La conclusion des diverses recherches scientifiques est incontestable : pour respecter l’accord climatique de Paris de 2015 et atteindre un bilan carbone nul d’ici 2050 (« net zero »), nous devons abandonner l’exploitation de la plupart des sources d’énergie fossile inutilisées et cesser de creuser de nouveaux puits en dehors de ceux déjà actifs.

Cette réalité est reconnue par l’Agence Internationale de l’Energie (AIE), le Panel de haut niveau des experts des Nations Unies, ainsi que le Groupe d’experts intergouvernemental sur l’évolution du climat (GIEC). Pour les industries pétrolières et gazières, cela signifie stopper la recherche de nouveaux champs de pétrole et de gaz naturel liquéfié (GNL) et réduire progressivement leur production pour obtenir une neutralité carbone d’ici 2050.

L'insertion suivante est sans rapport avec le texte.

(** The table keeps one entry per number, and [CURRENT] names a running
    stream-relay instance. *)
Record world_inv (w : World) : Prop := {
  world_ids : NoDup (instances w).*1;
  world_next i c : (i, c) ∈ instances w → i < next_instance w;
  world_current i : current w = Some i → ∃ c, (i, c) ∈ instances w ∧ plane c = StreamRelay;
}.

Lemma dispatch_ids l reg allow ev r from at_ :
  (dispatch l reg allow ev r from at_).1.*1 = l.*1.
Proof.
  revert reg. induction l as [|[i c] l IH]; intros reg; simpl; [done|].
  destruct (if bool_decide _ then _ else _) as [c' reg'].
  specialize (IH reg'). destruct (dispatch l reg' allow ev r from at_) as [l' reg''].
  simpl in *. by f_equal.
Qed.

Lemma on_net_event_plane c reg allow ev r from at_ :
  plane (on_net_event c reg allow ev r from at_).1 = plane c.
Proof.
  assert (Hp : ∀ c f d, plane (publish_view c f d) = plane c)
    by (intros; unfold publish_view; by case_if).
  destruct ev; simpl; [|destruct (is_some _); simpl; by rewrite ?Hp|done].
  destruct (decode _ _ _ _ _); [|done]. destruct (gate_inbound _ _ _ _ _ _ _) as [[m reg'] []];
    simpl; by rewrite ?Hp.
Qed.

Lemma dispatch_plane l reg allow ev r from at_ i c :
  (i, c) ∈ l → ∃ c', (i, c') ∈ (dispatch l reg allow ev r from at_).1 ∧ plane c' = plane c.
Proof.
  revert reg. induction l as [|[j d] l IH]; intros reg; [set_solver|]. simpl.
  destruct (if bool_decide _ then _ else _) as [d' reg'] eqn:Hd.
  specialize (IH reg'). destruct (dispatch l reg' allow ev r from at_) as [l' reg''].
  simpl in *. intros [[= -> ->]|Hin]%elem_of_cons.
  - exists d'. split; [left|]. case_bool_decide; simplify_eq; [|done].
    pose proof (on_net_event_plane d reg allow ev (room d) from at_) as Hp. by rewrite Hd in Hp.
  - destruct (IH Hin) as (c' & ? & ?). exists c'. set_solver.
Qed.

Inductive world_event :=
| WStart (self room : string) (plane : Plane)
| WShutdown (i : Z)
| WNet (reg : Registry) (allow : option (list string)) (ev : net_event) (ev_room from : string) (at_ : moment).

Definition world_step (w : World) (e : world_event) : World :=
  match e with
  | WStart self room plane => start_plane w self room plane
  | WShutdown i => shutdown w i
  | WNet reg allow ev r from at_ =>
      {| instances := (dispatch (instances w) reg allow ev r from at_).1; current := current w;
         next_instance := next_instance w |}
  end.

Definition no_instances : World := {| instances := []; current := None; next_instance := 0 |}.

Lemma world_step_inv w e : world_inv w → world_inv (world_step w e).
Proof.
  intros [Hids Hnext Hcur]. destruct e as [self r p|i|reg allow ev r from at_]; simpl.
  - split; simpl.
    + rewrite fmap_app. apply NoDup_app. split_and!; [done| |apply NoDup_singleton].
      intros j ([j' c] & Hj & Hin)%list_elem_of_fmap Hj'%list_elem_of_singleton.
      simpl in *. subst. apply Hnext in Hin. lia.
    + intros j c [Hin%Hnext|[= -> _]%list_elem_of_singleton]%elem_of_app; lia.
    + intros j. case_bool_decide as Hp.
      * intros [= <-]. eexists. split; [apply elem_of_app; right; by left|done].
      * intros (c & Hin & Hc)%Hcur. exists c. split; [set_solver|done].
  - split; simpl.
    + by apply NoDup_fst_filter.
    + intros j c Hin. eapply Hnext.
      apply list_elem_of_In, List.filter_In in Hin as [Hin _]. by apply list_elem_of_In.
    + intros j. destruct (current w) as [k|] eqn:Hk; [|done].
      destruct (Z.eqb_spec k i); [done|]. intros [= <-].
      destruct (Hcur k eq_refl) as (c & Hin & Hc). exists c. split; [|done].
      apply list_elem_of_In, List.filter_In. split; [by apply list_elem_of_In|].
      simpl. apply negb_true_iff. by apply Z.eqb_neq.
  - split; simpl.
    + by rewrite dispatch_ids.
    + intros j c Hin. assert (j ∈ (instances w).*1) as ([j' c'] & -> & Hin')%list_elem_of_fmap.
      { rewrite <-(dispatch_ids _ reg allow ev r from at_). apply list_elem_of_fmap.
        by exists (j, c). }
      by eapply Hnext.
    + intros j (c & Hin & Hc)%Hcur.
      destruct (dispatch_plane _ reg allow ev r from at_ _ _ Hin) as (c' & ? & ?).
      exists c'. split; [done|congruence].
Qed.

(** ** Properties *)

(** The Raft driver's peer set mirrors the membership. However network
    events, expiries, allowlist changes and polls interleave, the peers added
    to and removed from the driver are exactly the verified members, this node
    is never one of them, and the published view lists the current members. *)
Theorem driver_mirrors_membership (self room : string) (plane : Plane) (es : list relay_event) :
  let c := foldl relay_step (started self room plane) es in
  driver_peers (calls c) = dom (peers (membership c)) ∧
  v_peers (view c) = peers_with_self (membership c).
Proof. destruct (relay_steps_inv _ es (started_inv self room plane)). done. Qed.

(** C9: only a verified member speaks to Raft. Whatever bytes arrive, a message
    reaches the driver only if it is signed by a DID that hashes to the
    transport sender, names that sender inside the RPC, is fresh, passes the
    allowlist, and the sender is a member under that same DID. *)
Theorem delivered_only_from_members (c : Relay) (reg : Registry) (allow : option (list string))
    (ev : net_event) (r from : string) (at_ : moment) (f : string) (msg : RaftMessage) :
  calls (on_net_event c reg allow ev r from at_).1 = calls c ++ [CallDeliver f msg] →
  f = from ∧ embedded_sender msg = from ∧
  ∃ data value did ts,
    ev = EvRaw data ∧ parse_json data = Some value ∧ wire_ok value = true ∧
    get_str "fromId" value = Some did ∧ node_id_for_did did = from ∧
    get_str "room" value = Some r ∧ get_u64 "ts" value = Some ts ∧
    Z.abs (ts - now_ms at_) ≤ MAX_CLOCK_SKEW_MS ∧
    admits allow did = true ∧ did_of (membership c) from = Some did.
Proof.
  assert (Hne : ∀ (l : list raft_call) x, l = l ++ [x] → False).
  { intros l x H. apply (f_equal length) in H. rewrite length_app in H. simpl in H. lia. }
  destruct ev as [data| |]; simpl; [| |by intros ?%Hne].
  2:{ destruct (is_some _); simpl; rewrite ?publish_calls; simpl; [|by intros ?%Hne].
      intros [_ H]%app_inj_2; done. }
  destruct (decode _ _ _ _ _) as [w|] eqn:Hdec; [|by intros ?%Hne].
  destruct (gate_inbound _ _ _ _ _ _ _) as [[m reg'] inb] eqn:Hg.
  destruct inb as [msg'| |]; simpl; [| |by intros ?%Hne].
  2:{ rewrite publish_calls. simpl. intros [_ H]%app_inj_2; done. }
  intros [_ [= <- <-]]%app_inj_2; [|done].
  destruct w as [signed|proof]; simpl in Hg; [|repeat case_match; simplify_eq].
  destruct (admits allow (sr_did signed)) eqn:Hadm; [|done].
  destruct (accept_raft _ _ _ _ _ _) as [m' ok] eqn:Hacc. destruct ok; [|done]. simplify_eq.
  unfold decode in Hdec. case_if; [done|].
  apply bind_Some in Hdec as (value & Hval & Hdec). apply bind_Some in Hdec as (tag & _ & Hdec).
  case_bool_decide; [|repeat case_match; done].
  apply fmap_Some in Hdec as (s & Hs & [= ->]). unfold decode_raft, guard in Hs.
  repeat (apply bind_Some in Hs as (? & ? & Hs)). injection Hs as <-. simpl in *.
  repeat match goal with H : (if ?b then Some tt else None) = Some _ |- _ =>
    let E := fresh in destruct b eqn:E; [clear H|done] end. bools. subst.
  split_and!; [done|done|]. eexists data, value, _, _. split_and!; try done.
  unfold accept_raft in Hacc. unfold did_of. destruct (peers (membership c) !! _) as [p|]; [|done].
  case_if; [done|]. bools. by subst.
Qed.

Ces deux actions nécessaires impliquent une intervention urgente sur la production d’hydrocarbures, un levier de changement aussi crucial que la réduction de la consommation. Cela n’indique pas une cessation immédiate de toutes les opérations sur les infrastructures fossiles, mais plutôt la reconnaissance de la nécessité d’une transition majeure et rapide.

Pour la réorientation des capitaux vers la transition écologique

Retarder ces actions réduit considérablement notre capacité à éviter les effets les plus néfastes du changement climatique, augmentant simultanément les dommages humains, économiques et financiers. La seule transformation viable et équitable est celle qui redirige les investissements pour soutenir la transition écologique (énergies renouvelables, rénovation complète et efficace des bâtiments et infrastructures urbaines, installation de pompes à chaleur, stockage d’énergie par batteries, économie circulaire, etc.), tout en évitant que de nouveaux investissements ne soient immobilisés dans l’exploitation de nouveaux gisements pétroliers et gaziers.

Les projets d’énergie fossile, malgré leur importance pour notre futur climat, sont confrontés à des défis économiques et financiers conséquents, tels que la baisse des profits, la fermeture anticipée et l’échec des actifs. L’Agence Internationale de l’Énergie (AIE) prévoit une réduction potentielle de 90% des revenus pétroliers et gaziers des principales économies productrices d’ici 2050, dans le cadre d’un modèle de réchauffement de 1,5°C.

Cette situation pourrait également peser sur les pays en développement, qu’on incite à devenir de nouveaux grands producteurs de combustibles fossiles, mais qui pourraient ne pas générer de revenu réel. Si des efforts sont faits pour limiter le réchauffement à 1,5°C, la valeur de marché des entreprises pétrolières et gazières pourrait chuter de 60%.